**Activity**: From the top of the records below down to the line containing "Definition block_frame (s", reproduce every line exactly.
··· Data under study
(* ===== verification/Flush.v ===== *)
(** * Flushing blocks and pending output (partial/libz_j/trees.c:
    _tr_flush_block_my, deflate.c: flush_pending)

    A block of any type is written as the deflate format has it, and what has
    been written reaches [next_out] in order and without loss, whatever the size
    of the output buffer. *)
From S2P Require Import Prelude DeflateTables Zlib Bitstream DeflateState Trees Format Encode Rle Deflate.

(** ** [init_block] *)

(** everything but the output, the trees and the counters [init_block] clears *)
Definition block_frame (s : deflate_state) : deflate_state :=
  frame s <| dyn_ltree := ∅ |> <| dyn_dtree := ∅ |> <| bl_tree := ∅ |> <| opt_len := 0 |>
    <| static_len := 0 |> <| sym_next := 0 |> <| matches := 0 |>.

(** [s'] is [s] after a block of bits [l] was written and the next block initialised *)
Record flushed (s s' : deflate_state) (l : list bool) : Prop := {
  fl_bits : out_bits s' = out_bits s ++ l;
  fl_ok : bits_ok s';
  fl_sym : sym_next s' = 0;
  fl_frame : block_frame s' = block_frame s }.

Lemma init_block_out s : out_bits (init_block s) = out_bits s.
Proof. done. Qed.
Lemma init_block_frame s : block_frame (init_block s) = block_frame s.
Proof. done. Qed.
Lemma flushed_init s s' l : emits s s' l -> flushed s (init_block s') l.
Proof.
  intros H. split.
  - rewrite init_block_out. exact (em_bits _ _ _ H).
  - exact (em_ok _ _ _ H).
  - done.
  - rewrite init_block_frame. unfold block_frame. by rewrite (em_frame _ _ _ H).
Qed.
Lemma flushed_emits s s' s'' l l' : flushed s s' l -> emits s' s'' l' -> flushed s s'' (l ++ l').
Proof.
  intros [B O N F] H. split.
  - by rewrite (em_bits _ _ _ H), B, app_assoc.
  - exact (em_ok _ _ _ H).
  - rewrite (emits_field sym_next _ _ _ (fun _ => eq_refl) H). done.
  - rewrite <- F. unfold block_frame. by rewrite (em_frame _ _ _ H).
Qed.

(** ** Blocks *)

(** what the state has to hold for a block to be written, and the bits of the block *)
Inductive block_ready (s : deflate_state) (last : Z) : tree_type -> list bool -> Prop :=
| ready_stored n :
    sym_next s = Z.of_nat n -> Z.of_nat n < 65536 -> out_pos s + 48 <= 8 * sym_buf s ->
    block_ready s last STORE (stored_bits (out_pos s) last (aread 0 (pending_buf s) (sym_buf s) n))
| ready_fixed l :
    Forall symbol_ok l -> syms_at s 0 l -> sym_next s = 3 * Z.of_nat (length l) ->
    out_pos s + 3 <= 8 * sym_buf s -> stays_behind (out_pos s + 3) (sym_buf s) static_l static_d l ->
    block_ready s last FIXED (bits_of 3 (2 + last) ++ block_bits static_l static_d l)
| ready_dynamic l :
    let bl := aget ct_zero (bl_tree s) in
    let lt := aget ct_zero (dyn_ltree s) in
    let dt := aget ct_zero (dyn_dtree s) in
    let hdr := trees_bits bl lt dt (l_max_code s) (d_max_code s) (ncode s) in
    Forall symbol_ok l -> syms_at s 0 l -> sym_next s = 3 * Z.of_nat (length l) ->
    tree_ok bl -> (forall c, dl (bl c) <= 7) -> tree_ok lt -> tree_ok dt ->
    257 <= l_max_code s <= 288 -> 1 <= d_max_code s <= 32 -> 4 <= ncode s <= 19 ->
    out_pos s + 3 + Z.of_nat (length hdr) <= 8 * sym_buf s ->
    stays_behind (out_pos s + 3 + Z.of_nat (length hdr)) (sym_buf s) lt dt l ->
    block_ready s last DYNAMIC (bits_of 3 (4 + last) ++ hdr ++ block_bits lt dt l).

Lemma emits_sym_next s s' l : emits s s' l -> sym_next s' = sym_next s.
Proof. exact (emits_field sym_next _ _ _ (fun _ => eq_refl)). Qed.
Lemma emits_sym_buf s s' l : emits s s' l -> sym_buf s' = sym_buf s.
Proof. exact (emits_field sym_buf _ _ _ (fun _ => eq_refl)). Qed.

(** the symbols written after some header bits [h] *)
Lemma compress_after s s1 h ltree dtree l :
  emits s s1 h -> bits_ok s -> tree_ok ltree -> tree_ok dtree -> Forall symbol_ok l ->
  syms_at s 0 l -> sym_next s = 3 * Z.of_nat (length l) ->
  out_pos s + Z.of_nat (length h) <= 8 * sym_buf s ->
  stays_behind (out_pos s + Z.of_nat (length h)) (sym_buf s) ltree dtree l ->
  emits s (compress_block s1 ltree dtree) (h ++ block_bits ltree dtree l).
Proof.
  intros E Hs Hl Hd Hok Hat Hn Hle Hb. eapply emits_trans; [exact E|].
  pose proof (emits_pos _ _ _ Hs E) as P. pose proof (em_ok _ _ _ E) as O.
  apply compress_block_run; try done.
  - eapply emits_syms_at; [exact E| |done]. rewrite Z.add_0_r. destruct O as (_ & O & _).
    unfold out_pos in *. lia.
  - by rewrite (emits_sym_next _ _ _ E).
  - by rewrite P, (emits_sym_buf _ _ _ E).
Qed.

Lemma type_bits s v last :
  bits_ok s -> last_ok last -> 0 <= v <= 2 ->
  emits s (send_bits s (Z.shiftl v 1 + last) 3) (bits_of 3 (2 * v + last)).
Proof.
  intros Hs Hl Hv. rewrite Z.shiftl_mul_pow2 by lia. replace (v * 2 ^ 1) with (2 * v) by lia.
  apply send_bits_emits; [done|lia|]. unfold last_ok in Hl. lia.
Qed.

(** the part of [_tr_flush_block_my] before [init_block] *)
Definition flush_body (s : deflate_state) (buf stored_len : Z) (type : tree_type) (last : Z) : deflate_state :=
  match type with
  | STORE => j_tr_stored_block s buf stored_len last
  | FIXED => compress_block (send_bits s (Z.shiftl STATIC_TREES 1 + last) 3) static_l static_d
  | DYNAMIC =>
      let s := send_bits s (Z.shiftl DYN_TREES 1 + last) 3 in
      let s := send_all_trees s (l_max_code s) (d_max_code s) (ncode s) in
      compress_block s (aget ct_zero (dyn_ltree s)) (aget ct_zero (dyn_dtree s))
  end.
Lemma flush_block_eq s buf len type last :
  tr_flush_block_my s buf len type last =
  let s := init_block (flush_body s buf len type last) in if last =? 0 then s else bi_windup s.
Proof. reflexivity. Qed.

Lemma flush_body_emits s type last bits :
  bits_ok s -> last_ok last -> block_ready s last type bits ->
  emits s (flush_body s (sym_buf s) (sym_next s) type last) bits.
Proof.
  intros Hs Hlast Hr.
  destruct Hr as [n Hn Hlt Hp|l Hok Hat Hn Hp Hb|l bl lt dt hdr Hok Hat Hn Hbl Hbl7 Hlt Hdt Hl Hd Hc Hp Hb];
    cbn [flush_body].
  - rewrite Hn. by apply stored_block_run.
  - pose proof (type_bits s STATIC_TREES last Hs Hlast ltac:(unfold STATIC_TREES; lia)) as E.
    apply compress_after; try done; [apply static_l_ok|apply static_d_ok].
  - pose proof (type_bits s DYN_TREES last Hs Hlast ltac:(unfold DYN_TREES; lia)) as E. cbv zeta.
    set (s1 := send_bits s _ 3) in *. clearbody s1.
    assert (E2 : emits s1 (send_all_trees s1 (l_max_code s1) (d_max_code s1) (ncode s1)) hdr).
    { rewrite (emits_field l_max_code _ _ _ (fun _ => eq_refl) E),
        (emits_field d_max_code _ _ _ (fun _ => eq_refl) E), (emits_field ncode _ _ _ (fun _ => eq_refl) E).
      subst hdr bl lt dt.
      rewrite <- (emits_field bl_tree _ _ _ (fun _ => eq_refl) E),
        <- (emits_field dyn_ltree _ _ _ (fun _ => eq_refl) E), <- (emits_field dyn_dtree _ _ _ (fun _ => eq_refl) E) in *.
      apply send_all_trees_run; try done. exact (em_ok _ _ _ E). }
    set (s2 := send_all_trees s1 _ _ _) in *. clearbody s2.
    pose proof (emits_trans _ _ _ _ _ E E2) as E3.
    rewrite (emits_field dyn_ltree _ _ _ (fun _ => eq_refl) E3), (emits_field dyn_dtree _ _ _ (fun _ => eq_refl) E3).
    rewrite app_assoc. apply compress_after; try done; rewrite length_app, length_bits_of, Nat2Z.inj_add, Z.add_assoc; done.
Qed.

Lemma flush_block_run s type last bits :
  bits_ok s -> last_ok last -> block_ready s last type bits ->
  flushed s (tr_flush_block_my s (sym_buf s) (sym_next s) type last)
    (bits ++ if last =? 0 then [] else padding (out_pos s + Z.of_nat (length bits))).
Proof.
  intros Hs Hlast Hr. rewrite flush_block_eq. cbv zeta.
  pose proof (flush_body_emits s type last bits Hs Hlast Hr) as E.
  set (s1 := flush_body _ _ _ _ _) in *. clearbody s1.
  destruct (last =? 0); [rewrite app_nil_r; by apply flushed_init|].
  eapply flushed_emits; [by apply flushed_init|].
  rewrite <- (emits_pos _ _ _ Hs E). pose proof (em_ok _ _ _ E) as O.
  rewrite <- (Z.add_0_r (out_pos s1)), padding_pos, Z.add_0_r.
  exact (bi_windup_emits (init_block s1) O).
Qed.

(** C12. [_tr_flush_block_my] writes a block of any of the three types bit for bit, pads it to a byte
    if it is the last one, and leaves the state ready for the next block. *)
Theorem flush_block_spec s type last bits :
  bits_ok s -> last_ok last -> block_ready s last type bits ->
  flushed s (tr_flush_block_my s (sym_buf s) (sym_next s) type last)
    (bits ++ if last =? 0 then [] else padding (out_pos s + Z.of_nat (length bits))).
Proof. apply flush_block_run. Qed.
Lemma flush_block_spec_witness :
  let s := tally_all blank_state demo_symbols in
  let bits := bits_of 3 3 ++ block_bits static_l static_d demo_symbols in
  flushed s (tr_flush_block_my s (sym_buf s) (sym_next s) FIXED 1)
    (bits ++ padding (out_pos s + Z.of_nat (length bits))).
Proof.
  cbv zeta.
  destruct (tally_all_spec blank_state demo_symbols eq_refl demo_symbols_ok eq_refl) as (A & B & _ & D).
  apply (flush_block_spec (tally_all blank_state demo_symbols) FIXED 1
           (bits_of 3 3 ++ block_bits static_l static_d demo_symbols)).
  - unfold bits_ok. vm_compute. intuition discriminate.
  - by right.
  - apply (ready_fixed _ 1 demo_symbols demo_symbols_ok A B); [vm_compute; discriminate|].
    intros k Hk. cbn in Hk. do 4 (destruct k as [|k]; [vm_compute; discriminate|]). lia.
Defined.

(** ** [flush_pending] *)

(** the bits not yet delivered: the pending bytes from [pending_out] on, and the bit buffer *)
Definition unsent (s : deflate_state) : list bool :=
  bytes_bits (aread 0 (pending_buf s) (pending_out s) (Z.to_nat (pending s)))
  ++ bits_of (Z.to_nat (bi_valid s)) (bi_buf s).
(** between calls: the buffer is read from its start, or only whole bytes wait in its middle *)
Definition pending_ok (s : deflate_state) : Prop :=
  bits_ok s /\ 0 <= pending_out s /\ (pending_out s = 0 \/ (bi_valid s < 8 /\ pending s <> 0)).

Lemma unsent_out_bits s : pending_out s = 0 -> unsent s = out_bits s.
Proof. intros H. unfold unsent, out_bits, pend_bytes. by rewrite H. Qed.

(** the flush of the bit buffer that opens [flush_pending] *)
Lemma flush_bits_unsent s :
  pending_ok s ->
  let s' := j_tr_flush_bits s in
  unsent s' = unsent s /\ bits_ok s' /\ bi_valid s' < 8 /\ pending_out s' = pending_out s
  /\ frame s' = frame s /\ (pending_out s <> 0 -> s' = s).
Proof.
  intros (Hok & Hpo & [H0|[Hv Hp]]); cbv zeta.
  - destruct (bi_flush_emits s Hok) as [E V].
    assert (Hpo' : pending_out (bi_flush s) = pending_out s)
      by exact (emits_field pending_out _ _ _ (fun _ => eq_refl) E).
    change (j_tr_flush_bits s) with (bi_flush s). split_and!; try done.
    + rewrite !unsent_out_bits by congruence. rewrite (em_bits _ _ _ E). by rewrite app_nil_r.
    + exact (em_ok _ _ _ E).
    + exact (em_frame _ _ _ E).
  - assert (E : j_tr_flush_bits s = s).
    { unfold j_tr_flush_bits, bi_flush. destruct (Z.eqb_spec (bi_valid s) 16); [lia|].
      destruct (Z.geb_spec (bi_valid s) 8); [lia|done]. }
    rewrite E. by split_and!.
Qed.

Lemma flush_pending_eq zs s :
  flush_pending zs s =
  let s := j_tr_flush_bits s in
  let len := Z.min (pending s) (avail_out zs) in
  if len =? 0 then (zs, s)
  else
    (zs <| next_out := next_out zs ++ aread 0 (pending_buf s) (pending_out s) (Z.to_nat len) |>
        <| total_out := u64 (total_out zs + len) |> <| avail_out := avail_out zs - len |>,
     s <| pending_out := if pending s - len =? 0 then 0 else pending_out s + len |>
       <| pending := pending s - len |>).
Proof.
  unfold flush_pending. cbv zeta. set (t := j_tr_flush_bits s). clearbody t.
  replace (if pending t >? avail_out zs then avail_out zs else pending t) with (Z.min (pending t) (avail_out zs))
    by (destruct (Z.gtb_spec (pending t) (avail_out zs)); lia).
  set (len := Z.min _ _). clearbody len. destruct (len =? 0); [done|].
  change (pending (_ <| pending := ?x |>)) with x. destruct (pending t - len =? 0); done.
Qed.

Lemma flush_pending_run zs s :
  pending_ok s -> 0 <= avail_out zs ->
  let '(zs', s') := flush_pending zs s in
  bytes_bits (next_out zs') ++ unsent s' = bytes_bits (next_out zs) ++ unsent s
  /\ avail_out zs' + Z.of_nat (length (next_out zs')) = avail_out zs + Z.of_nat (length (next_out zs))
  /\ 0 <= avail_out zs' /\ (avail_out zs' = 0 \/ pending s' = 0)
  /\ pending_ok s' /\ bi_valid s' < 8 /\ (pending s' = 0 -> pending_out s' = 0)
  /\ next_in zs' = next_in zs
  /\ frame s' <| pending_out := 0 |> = frame s <| pending_out := 0 |>.
Proof.
  intros Hok Ha. rewrite flush_pending_eq. cbv zeta.
  destruct (flush_bits_unsent s Hok) as (Hu & Ho & Hv & Hpo & Hf & Hid). destruct Hok as (Hok & Hp0 & Hor).
  set (t := j_tr_flush_bits s) in *. clearbody t. pose proof Ho as (Hpt & Hvt & Hbt).
  set (len := Z.min (pending t) (avail_out zs)).
  destruct (Z.eqb_spec len 0) as [E0|E0].
  - split_and!; try done; try lia.
    + by rewrite Hu.
    + split_and!; [done|lia|]. destruct Hor as [Hz|[_ Hz]]; [left; congruence|].
      destruct (decide (pending_out s = 0)) as [Hz'|Hnz]; [left; congruence|].
      right. split; [done|]. by rewrite (Hid Hnz).
    + intros Hp'. destruct (decide (pending_out s = 0)) as [Hz'|Hnz]; [congruence|].
      exfalso. destruct Hor as [|[_ Hz]]; [done|]. rewrite (Hid Hnz) in Hp'. done.
    + by rewrite Hf.
  - assert (Hlen : 0 < len <= pending t) by lia.
    cbn [next_out avail_out next_in pending pending_out bi_valid].
    split_and!; try done; try (cbn; lia).
    + rewrite <- Hu. unfold unsent. cbn. rewrite bytes_bits_app, <- app_assoc. f_equal.
      rewrite app_assoc. f_equal.
      replace (Z.to_nat (pending t)) with (Z.to_nat len + Z.to_nat (pending t - len))%nat by lia.
      rewrite aread_app, bytes_bits_app. f_equal. rewrite Z2Nat.id by lia.
      destruct (Z.eqb_spec (pending t - len) 0) as [->|]; done.
    + cbn. rewrite length_app, length_aread. lia.
    + split_and!; [unfold bits_ok; cbn; lia| |]; cbn.
      * destruct (pending t - len =? 0); lia.
      * destruct (Z.eqb_spec (pending t - len) 0); [by left|right]. split; [done|lia].
    + cbn. intros Hz. destruct (Z.eqb_spec (pending t - len) 0); [done|lia].
    + rewrite <- Hf. done.
Qed.

(** C13. [flush_pending] neither loses nor reorders output: the bytes at [next_out] followed by the
    undelivered bits are the same before and after, [avail_out] shrinks by the bytes delivered, and
    it stops only when the buffer is empty or the output is full; at most seven bits are kept back. *)
Theorem flush_pending_spec zs s :
  pending_ok s -> 0 <= avail_out zs ->
  let '(zs', s') := flush_pending zs s in
  bytes_bits (next_out zs') ++ unsent s' = bytes_bits (next_out zs) ++ unsent s
  /\ avail_out zs' + Z.of_nat (length (next_out zs')) = avail_out zs + Z.of_nat (length (next_out zs))
  /\ 0 <= avail_out zs' /\ (avail_out zs' = 0 \/ pending s' = 0)
  /\ pending_ok s' /\ bi_valid s' < 8 /\ (pending s' = 0 -> pending_out s' = 0)
  /\ next_in zs' = next_in zs
  /\ frame s' <| pending_out := 0 |> = frame s <| pending_out := 0 |>.
Proof. apply flush_pending_run. Qed.

Definition demo_stream (input : list Z) (avail : Z) : z_stream :=
  mk_stream input 0 [] avail 0 None 0 0 false false true true 0.
(** three pending bytes and room for two *)
Lemma flush_pending_spec_witness :
  let zs := demo_stream [] 2 in
  let s := blank_state <| pending_buf := awrite ∅ 0 [1; 2; 3] |> <| pending := 3 |> in
  let '(zs', s') := flush_pending zs s in
  next_out zs' = [1; 2]
  /\ bytes_bits (next_out zs') ++ unsent s' = bytes_bits (next_out zs) ++ unsent s.
Proof.
  pose proof (flush_pending_spec (demo_stream [] 2)
    (blank_state <| pending_buf := awrite ∅ 0 [1; 2; 3] |> <| pending := 3 |>)) as H.
  cbv zeta. destruct (flush_pending _ _) as [zs' s'] eqn:E. destruct H as (H & _).
  - split; [unfold bits_ok; cbn; lia|]. split; [cbn; lia|by left].
  - cbn. lia.
  - split; [|exact H]. vm_compute in E. injection E as <- _. reflexivity.
Defined.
······
**Response to the exercise**:
(* ===== verification/Flush.v ===== *)
(** * Flushing blocks and pending output (partial/libz_j/trees.c:
    _tr_flush_block_my, deflate.c: flush_pending)

    A block of any type is written as the deflate format has it, and what has
    been written reaches [next_out] in order and without loss, whatever the size
    of the output buffer. *)
From S2P Require Import Prelude DeflateTables Zlib Bitstream DeflateState Trees Format Encode Rle Deflate.

(** ** [init_block] *)

(** everything but the output, the trees and the counters [init_block] clears *)
Definition block_frame (s : deflate_state) : deflate_state :=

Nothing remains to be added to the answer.